The amazing thing about the hate e-mail is that the person signed his name. He also wrote, "Sincerely, Proud Right-Winger."
As I said earlier, I am fascinated by my species.
No matter how much I disagree with a person's politics, I would never write, "Surrender doesn't work you stupid b*tch." Nor would I refer to Islam as "pisslam." Both were part of his text.
I cannot understand someone who believes George W. knows what's best for America and the rest of the world. I simply can't understand why people don't realize that to Muslims, our occupation of Iraq is perceived as a war against their very essence. I simply can't understand why people don't realize that since our soldiers weren't presented flowers when they arrived to liberate grateful Iraqis in a "cakewalk" that would take only three days, more didn't, immediately, move away from the Dark Side. Still, I wouldn't tell any of these people who continue to believe Bush-Push to "get out" of our country which the Internet user suggested to me. I eliminated two words between the get and the out but you can use your imagination. He followed with: "Why don't you go to France and see where your 'progressive' faggotry leads?"
This, at least, tells me I'm not preaching to the choir.
And it also says this: We're dealing with some real scary people--those who even someone like Ron Silver, the actor so close to the edge of the conservative precipice, would want to muzzle. I'm really not saying that all right-wingers are typing hate letters to my fellow liberal writers of anti-Bush, anti-Cheney, anti-Rumsfeld, anti-Rice (how is it possible that this mushroom cloud cheerleader for torture could be considered for Time Magazine's Person of the Year?), anti-republican, antiwar paragraphs.

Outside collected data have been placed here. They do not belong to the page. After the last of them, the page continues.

(* ===== verification/SfsIo.v ===== *)
(** * The file system: reading and writing

    One transfer inside a block ([sfs_partialio], [sfs_blockio]), and from these the
    whole of [sfs_io]: a write replaces exactly the bytes it covers and a read returns
    the bytes of the file up to its end. *)

From Stdlib Require Import ZifyNat.
From S2P Require Import Prelude Kmalloc Array Bitmap Uio Blockdev Vnode Sfs SfsBlock SfsFile.
Import Bitmap Uio Vnode Sfs SfsBlock SfsFile.

Module SfsIo.

Section io.
Context {K D : Type} `{!Kmalloc K, !Locks K, !Device D, !DeviceSpec D} {w : wear} `{!Writes w}.
Abbreviation sfs := (sfs_fs K D).
Abbreviation dev_ok := (Blockdev.dev_ok w).
Abbreviation same_data := (SfsBlock.same_data w).
Abbreviation vol_ok := (SfsBlock.vol_ok w).
Abbreviation dev_vol := (SfsBlock.dev_vol w).
Abbreviation grows := (SfsFile.grows w).
Implicit Types s : sfs.

(** ** Contents of a block *)

Definition blockdata (dk : list (list Z)) (i : sfs_inode) (n : nat) : list Z :=
  if decide (fblock dk i n = 0) then zero_block else blk dk (fblock dk i n).

Lemma fbyte_blockdata dk i pos : fbyte dk i pos = default 0 (blockdata dk i (pos / 512) !! (pos mod 512)%nat).
Proof. unfold fbyte, blockdata. case_decide; [|done]. by rewrite zero_block_lookup. Qed.

Lemma blk_sector s b x : disk s !! Z.to_nat b = Some x -> blk (disk s) b = x.
Proof. intros E. unfold blk. by rewrite E. Qed.

Lemma length_blockdata s p sv n :
  vol_ok s -> file_ok s p sv -> (n < NBLOCKS)%nat -> length (blockdata (disk s) (sv_i sv) n) = 512%nat.
Proof.
  intros V F Hn. unfold blockdata. case_decide as D0; [done|].
  destruct (file_ok_range s p sv n F Hn) as [|[Hr _]]; [done|].
  destruct (sector_of s _ V ltac:(split; [|apply Hr]; lia)) as [x Hx]. rewrite (blk_sector _ _ _ Hx).
  by apply (dev_sectors _ _ _ _ (vo_dev _ V)) in Hx.
Qed.

(** [k] bytes of the file from [o] on. *)
Definition fbytes (dk : list (list Z)) (i : sfs_inode) (o k : nat) : list Z := (fun j => fbyte dk i (o + j)) <$> seq 0 k.

Lemma length_fbytes dk i o k : length (fbytes dk i o k) = k.
Proof. unfold fbytes. by rewrite length_fmap, length_seq. Qed.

So many of them, the conservative columnists and pundits, are using civilized sentences and dialogue to state their cases. David Brooks, for example. Bay Buchanan. Although I just listened to Bay speak on CNN where she said while smiling, "It is distinctfully (is this a word?) American to think that we can win the war." I'm trying to process the meaning of her pronouncement. Even the curmudgeon Robert Novak probably wouldn't hit hate on his keyboard. And Ann Coulter. No, I take that one back. Let's remove her from the list of those who act with decorum and send her to the bin with Rush Limbaugh. Because I can see Ms. Coulter accosting the keys of her computer with a vengeance that would make her Dell or Apple sizzle. After all, she wasn't exactly well-mannered when she heard that Pat Tillman, not only didn't support Bush or the war in Iraq but, intended to meet with Noam Chomsky when he returned from active duty. Tragically, Tillman was killed by friendly fire and then was fired on again by Coulter who also attacked Pat's mother with her machete tongue.
But getting back to the acrimony. I've written many articles. I've been called a "moron" and "someone who doesn't know history." In an online chat, a person wrote that he knew me--that I didn't even come home for my nephew's funeral (Marine Lance Cpl. Chase Comley was killed in Iraq on August 6, 2005)--that my husband had "foot surgery" and was "recuperating at the Waldorf." My son, defending his mother responded, "To save you the cost of a dictionary, cardiac means heart, not foot."
So, you see, some of these proud right-wingers can really let loose with the turd-slinging.
No, I would never write vulgarities to or about someone with whom I disagreed. I might think to myself, Wow, he or she sure is ignorant. But I wouldn't compose it in an e-mail and push send nor would I log onto the web and spew lies.
I have my standards. They include speaking and writing the truth. Nobody ever changed anyone's mind by saying, "You're a terrible lying dhimmi c-word" which was in the subject line of the e-mail.
However, if the republicans' oppositional party doesn't start showing real leadership and acting on liberal principles (take note, Lieberman and Clinton), this is what I'll have to send to the Proud Right-Winger: "How dare you call me a democrat!"